• [Task to carry out]:
Within the listing below, please copy exactly the lines between the line holding "Ltac d_finish IH" and the line holding "[ first [ eapply", inclusive.

• [Records supplied]:
Ltac dstuck :=
  match goal with
  | |- post (if color_eqb ?c _ && _ then _ else _) _ => destruct c eqn:?
  | |- post (if color_eqb ?c _ then _ else _) _ => destruct c eqn:?
  | |- post (_ _ (rootp ?u) _) _ =>
      is_var u; destruct u as [|? ? ? ? ?]; [|resplit]
  end; simpl; try solve [absurd_rb].

Ltac whole H :=
  lazymatch type of H with
  | Rep ?st (plug ?t ?K) ?z =>
      let wk := zip t K in
      lazymatch wk with
      | (?w, ?K0) => change (Rep st (plug w K0) z) in H
      end
  end.

Ltac rb_side := solve [simpl in *; destruct_and?; subst; simpl in *; unfold dinv; simpl; intuition (congruence || lia)].

Ltac d_finish IH H B Hz n :=
  lazymatch goal with
  | |- post (mem_delete_fixup_loop _ (mem_root _) _) _ =>
      whole H;
      lazymatch type of H with
      | Rep _ (plug ?w ?K) _ =>
          eapply post_mono;
          [ eapply delete_loop_root; [lia | exact H | exact B |];
            first [ apply (rbt_plug (S n) w K); [rb_side..]
                  | apply (rbt_plug (S (S n)) w K); [rb_side..] ]
          | let E := fresh "E" in
            intros ? (t' & k' & m' & ? & ? & ? & E & ? & ?);
            exists t', k', m'; split_and!; try done;
            rewrite E; solve_entries ]
      end
  | |- post (mem_delete_fixup_loop _ ?x' _) _ =>
      focus H x';
      lazymatch type of H with
      | Rep _ (plug ?sub ?K) _ =>
          eapply post_mono;
          [ first [ eapply (IH K sub _ _ _ n);
                    [unfold dneed; simpl in *; lia | exact H | exact B | exact Hz
                    | intros [=] | rb_side..]
                  | eapply (IH K sub _ _ _ (S n));
                    [unfold dneed; simpl in *; lia | exact H | exact B | exact Hz
                    | intros [=] | rb_side..] ]
          | let E := fresh "E" in
            intros ? (t' & k' & m' & ? & ? & ? & E & ? & ?);
            exists t', k', m'; split_and!; try done;
            rewrite E; solve_entries ]
      end
  end.

Lemma delete_fixup_loop_spec fuel : forall k t st0 st z n,
  (dneed t k <= fuel)%nat ->
  Rep st (plug t k) z -> same_bounds st0 st -> n_color z = MEM_BLACK ->
  (t = E -> n_parent z = kparent k) ->
  dinv n t -> rbk (S n) k ->
  post (mem_delete_fixup_loop fuel (rootp t) st) (fun r =>
    exists t' k' m, Rep r.2 (plug t' k') z /\ r.1 = rootp t'
    /\ same_bounds st0 r.2
    /\ entries (plug t' k') = entries (plug t k)
    /\ rbt m (blacken t') /\ rbk m k').
Proof.
  induction fuel as [|fuel IH]; intros k t st0 st z n Hf H B Hz Hp Ht Hk.
  { unfold dneed in Hf. destruct (colorof t); lia. }
  pose proof H as (_ & _ & Hnd & Hg)%Rep_plug.
  simpl mem_delete_fixup_loop. rewrite (rep_root _ _ _ H), rootp_plug.
  destruct k as [|f1 k1].
  { simpl. rewrite Z.eqb_refl. apply post_ret. exists t, [].
    destruct Ht as [[Hc Ht]|[Hc Ht]].
    - exists n. split_and!; try done. destruct t as [|[] ? ? ? ?]; done.
    - exists (S n). split_and!; done. }
  rewrite (proj2 (Z.eqb_neq _ _)).
  2:{ apply root_neq; try done. apply Forall_app in Hg. tauto. }
  dwp_step H B Hp Hz. dwp_step H B Hp Hz.
  destruct Ht as [[Hc Ht]|[Hc Ht]]; rewrite Hc; simpl.
  2:{ apply post_ret. exists t, (f1 :: k1), (S n). split_and!; done. }
  unfold dneed in Hf. rewrite Hc in Hf. simpl in Hf.
  dwp_step H B Hp Hz. unfold mem_delete_fixup_body.
  destruct f1 as [cp p dp w|cp w p dp].
  - destruct w as [|cw wl wa dw wr]; [destruct cp; absurd_rb|].
    simpl in Hnd, Hg; nodup_split Hnd; nodup_split Hg.
    destruct cp; simpl in Hk;
    repeat (first [progress (dwp H B Hp Hz) | dstuck]).
    all: d_finish IH H B Hz n.
  - destruct w as [|cw wl wa dw wr]; [destruct cp; absurd_rb|].
    simpl in Hnd, Hg; nodup_split Hnd; nodup_split Hg.
    destruct cp; simpl in Hk;
    repeat (first [progress (dwp H B Hp Hz) | dstuck]).
    all: d_finish IH H B Hz n.
Qed.

(** *** Splicing a node out *)
Lemma post_wr f a st n P :
  nodes st !! a = Some n ->
  P (with_nodes (<[a := f n]> (nodes st)) st) -> post (wr f a st) P.
Proof. intros L HP. unfold wr. rewrite L. simpl. by apply post_ret. Qed.

Lemma Forall_sublist_of {A} (P : A -> Prop) l1 l2 :
  l1 `sublist_of` l2 -> Forall P l2 -> Forall P l1.
Proof.
  rewrite !Forall_forall. intros Hs H x Hx. apply H.
  eapply elem_of_sublist; eauto.
Qed.

Ltac cwp_step :=
  lazymatch goal with
  | |- post (mbind _ _) _ => apply post_bind
  | |- post (Some _) _ => apply post_ret
  | |- post (rd _ _ _) _ => eapply post_rd; [solve_lookup|]
  | |- post (wr _ _ _) _ => eapply post_wr; [solve_lookup|]
  | |- context [?a =? ?a] => rewrite Z.eqb_refl
  | |- context [?a =? ?b] => rewrite (proj2 (Z.eqb_neq a b)) by neq
  end; simpl.


Lemma splice_spec {A} st cy yl y dy yr K z c x (rest : mem_state -> option A) Q :
  Rep st (plug (T cy yl y dy yr) K) z ->
  (yl = E /\ c = yr) \/ (yr = E /\ c = yl) ->
  x = rootp c ->
  (forall st', Rep st' (plug c K) (spliced_z c (kparent K) z) ->
     same_bounds st st' ->
     nodes st' !! y = Some (mk cy (rootp yl) (rootp yr) (kparent K) dy) ->
     post (rest st') Q) ->
  post (yp ← rd n_parent y st;
        st1 ← wr (upd_parent yp) x st;
        yp ← rd n_parent y st1;
        st2 ← (if negb (yp =? NULL)
               then
                 ypl ← rd n_left yp st1;
                 if y =? ypl then wr (upd_left x) yp st1
                 else wr (upd_right x) yp st1
               else Some (with_root x st1));
        rest st2) Q.
Proof.
  intros H Hc -> HQ.
  pose proof (rep_z _ _ _ H) as Hz. pose proof (rep_root _ _ _ H) as Hroot.
  pose proof H as (Ht & Hk & Hnd & Hg)%Rep_plug.
  simpl in Ht. destruct Ht as (Hy & Hl & Hr).
  assert (Hs : addrs c ++ kaddrs K `sublist_of` addrs (T cy yl y dy yr) ++ kaddrs K).
  { apply sublist_app; [|done]. simpl.
    destruct Hc as [[-> ->]|[-> ->]]; simpl.
    - by apply sublist_cons.
    - by apply sublist_inserts_r. }
  assert (Hnd' := sublist_NoDup _ _ Hnd Hs).
  assert (Hg' := Forall_sublist_of _ _ _ Hs Hg).
  destruct Hc as [[-> ->]|[-> ->]].
  - destruct K as [|[cp p dp sib|cp sib p dp] K];
      destruct yr as [|cc cl ca cd cr];
      simpl in Hy, Hl, Hr, Hk, Hnd, Hg, Hroot |- *; destruct_and?;
      nodup_split Hnd; try nodup_split Hg;
      repeat cwp_step;
      (apply HQ; [|done|solve_lookup]);
      (apply Rep_intro; [ simpl; split_and?; try solve_lookup; try solve_rep
                        | simpl; split_and?; try solve_lookup; try solve_rep
                        | exact Hnd' | exact Hg'
                        | simpl; first [done | rewrite Hroot;
                            match type of H with Rep _ (plug _ (?f :: ?k')) _ =>
                              apply (rootp_plug_cons _ _ f k') end]
                        | solve_lookup ]).
  - destruct K as [|[cp p dp sib|cp sib p dp] K];
      destruct yl as [|cc cl ca cd cr];
      simpl in Hy, Hl, Hr, Hk, Hnd, Hg, Hroot |- *; destruct_and?;
      nodup_split Hnd; try nodup_split Hg;
      repeat cwp_step;
      (apply HQ; [|done|solve_lookup]);
      (apply Rep_intro; [ simpl; split_and?; try solve_lookup; try solve_rep
                        | simpl; split_and?; try solve_lookup; try solve_rep
                        | exact Hnd' | exact Hg'
                        | simpl; first [done | rewrite Hroot;
                            match type of H with Rep _ (plug _ (?f :: ?k')) _ =>
                              apply (rootp_plug_cons _ _ f k') end]
                        | solve_lookup ]).
Qed.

• [Output of the task]:
Ltac d_finish IH H B Hz n :=
  lazymatch goal with
  | |- post (mem_delete_fixup_loop _ (mem_root _) _) _ =>
      whole H;
      lazymatch type of H with
      | Rep _ (plug ?w ?K) _ =>
          eapply post_mono;
          [ eapply delete_loop_root; [lia | exact H | exact B |];
            first [ apply (rbt_plug (S n) w K); [rb_side..]
                  | apply (rbt_plug (S (S n)) w K); [rb_side..] ]
          | let E := fresh "E" in
            intros ? (t' & k' & m' & ? & ? & ? & E & ? & ?);
            exists t', k', m'; split_and!; try done;
            rewrite E; solve_entries ]
      end
  | |- post (mem_delete_fixup_loop _ ?x' _) _ =>
      focus H x';
      lazymatch type of H with
      | Rep _ (plug ?sub ?K) _ =>
          eapply post_mono;
          [ first [ eapply (IH K sub _ _ _ n);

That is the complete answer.